Everything is calmer now. In the dining room just a few feet over, I see a boy throw his arms up over his head and yell in a greeting toward the front door, "Ayy!" but a wall separates me from seeing who the new arrival is. More and more people yell the same greeting as the newcomer presumably walks further into the house and closer to the groups of people within the lamp-lit home. The harsh fluorescent lighting from the kitchen finally reaches the person's face, and I greet my friend with a wave.

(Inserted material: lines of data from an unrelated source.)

(* ===== verification/CodeSec.v ===== *)
(** * The code section

  What [U_INST_ENCODER::Write_to_buf] writes for the functions of a module,
  [U_MODULE::Set_code_sec] reads back. *)

From S2P Require Import Prelude CInt BitField Isa Inst Expand Ubh UModule StrTab TypeEncoder Encoder.
From Stdlib Require Import ZArith Lia.
Local Open Scope Z_scope.

(** ** Words of a section *)
Lemma words_at_mid (pre ws post : list Z) off n :
  off = 4 * Z.of_nat (length pre) -> n = Z.of_nat (length ws) ->
  Code_section.words_at (pre ++ ws ++ post) off n = Ok ws.
Proof.
  intros -> ->. unfold Code_section.words_at.
  replace (4 * Z.of_nat (length pre)) with (Z.of_nat (length pre) * 4) by lia.
  rewrite Z.mod_mul, Z.div_mul, !Nat2Z.id by lia. cbn [Z.eqb andb].
  replace (0 <=? Z.of_nat (length pre) * 4) with true by (symmetry; apply Z.leb_le; lia).
  rewrite drop_app_length, take_app_length. now rewrite Z.eqb_refl.
Qed.

(** The words of a value of [32 * n] bits. *)
Lemma join_words_split n x k : in_u (32 * Z.of_nat n) (Z.shiftr x (32 * k)) -> 0 <= k ->
  Code_section.join_words (map (fun k => fget (Field (32 * k) 32 false) x) (seqZ k (Z.of_nat n))) = Z.shiftr x (32 * k).
Proof.
  revert k. induction n as [|n IH]; intros k Hx Hk.
  - destruct Hx as [H1 H2]. change (2 ^ (32 * Z.of_nat 0)) with 1 in H2. cbn [seqZ map Code_section.join_words]. change (0 = Z.shiftr x (32 * k)). lia.
  - rewrite seqZ_cons by lia. cbn [map Code_section.join_words].
    replace (Z.pred (Z.of_nat (S n))) with (Z.of_nat n) by lia.
    assert (Z.shiftr x (32 * Z.succ k) = Z.shiftr (Z.shiftr x (32 * k)) 32) as Es
      by (rewrite Z.shiftr_shiftr by lia; f_equal; lia).
    rewrite IH; [| |lia].
    + rewrite Es. unfold fget. cbn [fd_signed fd_off fd_w]. unfold bf_get.
      rewrite <- wrapu_land by lia. generalize (Z.shiftr x (32 * k)). intros y.
      unfold wrapu. rewrite Z.shiftl_mul_pow2, Z.shiftr_div_pow2 by lia.
      pose proof (Z.div_mod y (2 ^ 32) ltac:(lia)). lia.
    + rewrite Es. destruct Hx as [H1 H2]. rewrite Z.shiftr_div_pow2 by lia. split; [apply Z.div_pos; lia|].
      apply Z.div_lt_upper_bound; [lia|]. rewrite <- Z.pow_add_r by lia.
      replace (32 + 32 * Z.of_nat n) with (32 * Z.of_nat (S n)) by lia. exact H2.
Qed.

Lemma join_code_words c : in_u 320 c -> Code_section.join_words (U_INST_ENCODER.code_words c) = c.
Proof.
  intros H. transitivity (Z.shiftr c (32 * 0)); [|apply Z.shiftr_0_r].
  apply (join_words_split 10 c 0); [|lia]. change (32 * 0) with 0. now rewrite Z.shiftr_0_r.
Qed.

Lemma code_words_length c : length (U_INST_ENCODER.code_words c) = 10%nat.
Proof. reflexivity. Qed.

Section CodeSection.
Context {bd : Build}.
Import U_CODE_BODY.

(** A code body as the encoder makes it: the [UBH_CODE] is one, the counts fit its
  fields of 20 and 12 bits. *)
Definition body_fits (c : t) : bool :=
  bool_decide (in_u 320 (_ubh_code c)) && (Z.of_nat (length (_inst_tab c)) <? 2 ^ 20)
  && (Z.of_nat (length (_lab_tab c)) <? 2 ^ 12).

Definition body_size (c : t) : Z := 40 + 4 * Z.of_nat (length (_inst_tab c) + length (_lab_tab c)).
Definition bodies_size (v : list t) : Z := foldr (fun c n => body_size c + n) 0 v.

Lemma bodies_size_nonneg v : 0 <= bodies_size v.
Proof.
  induction v as [|c v IH]; [reflexivity|]. change (0 <= body_size c + bodies_size v). unfold body_size. lia.
Qed.

(** The entry that stands for a body in the loaded module. *)
Definition entry_of_body (c : t) : CODE_ENTRY := mkCODE (_ubh_code c) (_inst_tab c) (map UINT32 (_lab_tab c)).

(** [Finish] writes the counts and offsets. *)
Record finished (off : Z) (c c' : t) : Prop := {
  fin_tabs : _inst_tab c' = _inst_tab c /\ _lab_tab c' = _lab_tab c /\ _lab_name_tab c' = _lab_name_tab c;
  fin_range : in_u 320 (_ubh_code c');
  fin_code_size : UBH_CODE.Get_code_size (_ubh_code c') = Z.of_nat (length (_inst_tab c));
  fin_label_num : UBH_CODE.Get_label_num (_ubh_code c') = Z.of_nat (length (_lab_tab c));
  fin_inst_off : UBH_CODE.Get_inst_tab_off (_ubh_code c') = off + 40;
  fin_label_off : UBH_CODE.Get_label_tab_off (_ubh_code c') = off + 40 + 4 * Z.of_nat (length (_inst_tab c));
}.

Lemma Finish_body off c c' : body_fits c = true -> 0 <= off < 2 ^ 32 -> Finish off c = Ok c' -> finished off c c'.
Proof.
  unfold body_fits. rewrite !andb_true_iff, bool_decide_eq_true, !Z.ltb_lt. intros [[Hr Hi] Hl] Ho.
  unfold Finish. destruct (check_labels _); [|discriminate]. cbn [mbind outcome_bind]. intros [= <-].
  assert (forall w z, 0 < w -> 0 <= z < 2 ^ w -> wrapu w z = z) as Hw by (intros; apply wrapu_id; auto).
  split; cbn [_ubh_code _inst_tab _lab_tab _lab_name_tab]; auto.
  - unfold UBH_CODE.Set_label_tab_off, UBH_CODE.Set_inst_tab_off, UBH_CODE.Set_code_size, UBH_CODE.Set_label_num.
    repeat (apply fset_range; [reflexivity | discriminate|]). exact Hr.
  - unfold UBH_CODE.Get_code_size, UBH_CODE.Set_label_tab_off, UBH_CODE.Set_inst_tab_off, UBH_CODE.Set_code_size. field_simpl.
    unfold fkeep. cbn. apply Hw; lia.
  - unfold UBH_CODE.Get_label_num, UBH_CODE.Set_label_tab_off, UBH_CODE.Set_inst_tab_off, UBH_CODE.Set_code_size, UBH_CODE.Set_label_num.
    field_simpl. unfold fkeep. cbn. apply Hw; lia.
  - unfold UBH_CODE.Get_inst_tab_off, UBH_CODE.Set_label_tab_off, UBH_CODE.Set_inst_tab_off. field_simpl.
    unfold fkeep. cbn [fd_signed UBH_CODE._inst_tab_off fd_w]. change UBH_CODE.sizeof with 40. apply Hw; lia.
  - unfold UBH_CODE.Get_label_tab_off, UBH_CODE.Set_label_tab_off. field_simpl.
    unfold fkeep. cbn [fd_signed UBH_CODE._label_tab_off fd_w]. change UBH_CODE.sizeof with 40. apply Hw; lia.
Qed.

Definition body_words (c : t) : list Z :=
  U_INST_ENCODER.code_words (_ubh_code c) ++ _inst_tab c ++ map UINT32 (_lab_tab c).

Lemma body_words_length c : 4 * Z.of_nat (length (body_words c)) = body_size c.
Proof. unfold body_words, body_size. rewrite !length_app, length_map, code_words_length. lia. Qed.

Lemma body_size_eq c c' : _inst_tab c' = _inst_tab c -> _lab_tab c' = _lab_tab c -> body_size c' = body_size c.
Proof. unfold body_size. now intros -> ->. Qed.

(** One entry in the middle of the section. *)
Lemma read_entry_words pre c c' post : finished (4 * Z.of_nat (length pre)) c c' ->
  let sec := pre ++ body_words c' ++ post in
  Code_section.words_at sec (4 * Z.of_nat (length pre)) 10 = Ok (U_INST_ENCODER.code_words (_ubh_code c')) /\
  Code_section.words_at sec (UBH_CODE.Get_inst_tab_off (_ubh_code c')) (UBH_CODE.Get_code_size (_ubh_code c')) = Ok (_inst_tab c') /\
  Code_section.words_at sec (UBH_CODE.Get_label_tab_off (_ubh_code c')) (UBH_CODE.Get_label_num (_ubh_code c'))
    = Ok (map UINT32 (_lab_tab c')).
Proof.
  intros [(T1 & T2 & _) _ F1 F2 F3 F4] sec. subst sec. unfold body_words.
  rewrite F1, F2, F3, F4, T1, T2, <- !(assoc_L (++)).
  split; [|split].
  - now apply words_at_mid.
  - rewrite (assoc_L (++) pre). apply words_at_mid; [|reflexivity]. rewrite length_app, code_words_length. lia.
  - rewrite (assoc_L (++) pre), (assoc_L (++) (pre ++ _)). apply words_at_mid; [|now rewrite length_map].
    rewrite !length_app, code_words_length. lia.
Qed.

Lemma read_entries_run v post : forall pre v', Forall (fun c => body_fits c = true) v ->
  4 * Z.of_nat (length pre) + bodies_size v < 2 ^ 32 ->
  U_INST_ENCODER.Finish_from (4 * Z.of_nat (length pre)) v = Ok v' ->
  Code_section.read_entries (pre ++ U_INST_ENCODER.Write_to_buf v' ++ post) (4 * Z.of_nat (length pre)) (length v)
    = Ok (map entry_of_body v').
Proof.
  induction v as [|c v IH]; intros pre v' Hv Hsz Hfin; [now injection Hfin as <-|].
  apply Forall_cons in Hv as [Hc Hv]. cbn [U_INST_ENCODER.Finish_from] in Hfin.
  pose proof (bodies_size_nonneg v) as Hn. cbn [bodies_size foldr] in Hsz. fold (bodies_size v) in Hsz.
  pose proof (body_words_length c) as Hbw.
  destruct (Finish _ c) as [c'|] eqn:Ec; [|discriminate]. cbn [mbind outcome_bind] in Hfin.
  apply Finish_body in Ec as Hf; [|exact Hc|lia].
  destruct (U_INST_ENCODER.Finish_from _ v) as [vs|] eqn:Ev; [|discriminate]. injection Hfin as <-.
  pose proof (body_words_length c') as Hbw'.
  destruct Hf as [HT Hr Hcs Hln Hio Hlo]. pose proof HT as (T1 & T2 & _).
  pose proof (body_size_eq c c' T1 T2) as Hbs.
  assert (Entry_size c' = body_size c') as He
    by (unfold Entry_size; change UBH_CODE.sizeof with 40; fold (body_size c'); apply UINT32_id; lia).
  assert (4 * Z.of_nat (length pre) + body_size c' = 4 * Z.of_nat (length (pre ++ body_words c'))) as Hlen
    by (rewrite length_app; lia).
  rewrite He, UINT32_id, Hlen in Ev by lia.
  specialize (IH (pre ++ body_words c') vs Hv ltac:(lia) Ev).
  change (U_INST_ENCODER.Write_to_buf (c' :: vs)) with (body_words c' ++ U_INST_ENCODER.Write_to_buf vs).
  destruct (read_entry_words pre c c' (U_INST_ENCODER.Write_to_buf vs ++ post) (Build_finished _ _ _ HT Hr Hcs Hln Hio Hlo)) as (R1 & R2 & R3).
  rewrite <- (assoc_L (++)). cbn [length Code_section.read_entries]. rewrite R1. cbn [mbind outcome_bind].
  rewrite join_code_words by exact Hr. rewrite R2. cbn [mbind outcome_bind]. rewrite R3. cbn [mbind outcome_bind].
  rewrite Hcs, Hln. change UBH_CODE.sizeof with 40.
  replace (4 * Z.of_nat (length pre) + 40 + Z.of_nat (length (_inst_tab c)) * 4 + Z.of_nat (length (_lab_tab c)) * 4)
    with (4 * Z.of_nat (length (pre ++ body_words c'))) by (rewrite <- Hlen; unfold body_size; rewrite T1, T2; lia).
  rewrite <- (assoc_L (++)) in IH. rewrite IH. reflexivity.
Qed.

(** The size written for the section header is the number of bytes written. *)
Lemma Code_sec_size_eq v : bodies_size v < 2 ^ 32 -> U_INST_ENCODER.Code_sec_size v = bodies_size v.
Proof.
  unfold U_INST_ENCODER.Code_sec_size. intros H.
  assert (forall n, 0 <= n -> n + bodies_size v < 2 ^ 32 ->
    fold_left (fun size c => UINT32 (size + Entry_size c)) v n = n + bodies_size v) as G; [|rewrite G; lia].
  clear H. induction v as [|c v IH]; intros n Hn H; cbn [fold_left bodies_size foldr] in *; [lia|].
  fold (bodies_size v) in *. pose proof (bodies_size_nonneg v).
  assert (0 < body_size c) by (unfold body_size; lia).
  assert (Entry_size c = body_size c) as ->
    by (unfold Entry_size; change UBH_CODE.sizeof with 40; fold (body_size c); apply UINT32_id; lia).
  rewrite UINT32_id by lia. rewrite IH by lia. lia.
Qed.

Lemma Finish_size v v' off : U_INST_ENCODER.Finish_from off v = Ok v' -> bodies_size v' = bodies_size v.
Proof.
  revert v' off. induction v as [|c v IH]; intros v' off Hf; cbn in Hf; [now injection Hf as <-|].
  destruct (Finish off c) as [c'|] eqn:E; [|discriminate]. cbn in Hf.
  destruct (U_INST_ENCODER.Finish_from _ v) as [vs|] eqn:Ev; [|discriminate]. injection Hf as <-.
  change (body_size c' + bodies_size vs = body_size c + bodies_size v). rewrite (IH _ _ Ev). f_equal.
  unfold Finish in E. destruct (check_labels _); [|discriminate]. now injection E as <-.
Qed.

Lemma Write_to_buf_length v : 4 * Z.of_nat (length (U_INST_ENCODER.Write_to_buf v)) = bodies_size v.
Proof.
  induction v as [|c v IH]; [reflexivity|].
  change (U_INST_ENCODER.Write_to_buf (c :: v)) with (body_words c ++ U_INST_ENCODER.Write_to_buf v).
  rewrite length_app. pose proof (body_words_length c). cbn [bodies_size foldr]. fold (bodies_size v). lia.
Qed.
End CodeSection.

Someone from the living room suggests with a booming voice that we all should play Catch Phrase—some nod, and some yell right back with their response. Slowly, most of the party makes their way into the living room, and I join the herd as well. Space on the couches and free chairs is now limited, but I find a narrow spot between two of my friends. The birthday girl suggests that we take a picture to commemorate the moment before we start the game, and because it's always so difficult to get group pictures unless they're planned, we happily agree. Someone I have never met volunteers to be the photographer, and a mixture of people I have known for years as well as those I have just met tonight all squish together to fit in the frame. I can hear people whispering to each other, "Are we supposed to smile?" and "Are you making a funny face, or no?" I squint hard to try and make out the photos while the phone is handed off from person to person, like a baton, until it reaches its owner. I could only get a few glances, but I know for a fact that we all have the same facial expression, complete with tired eyes, yet evident grins.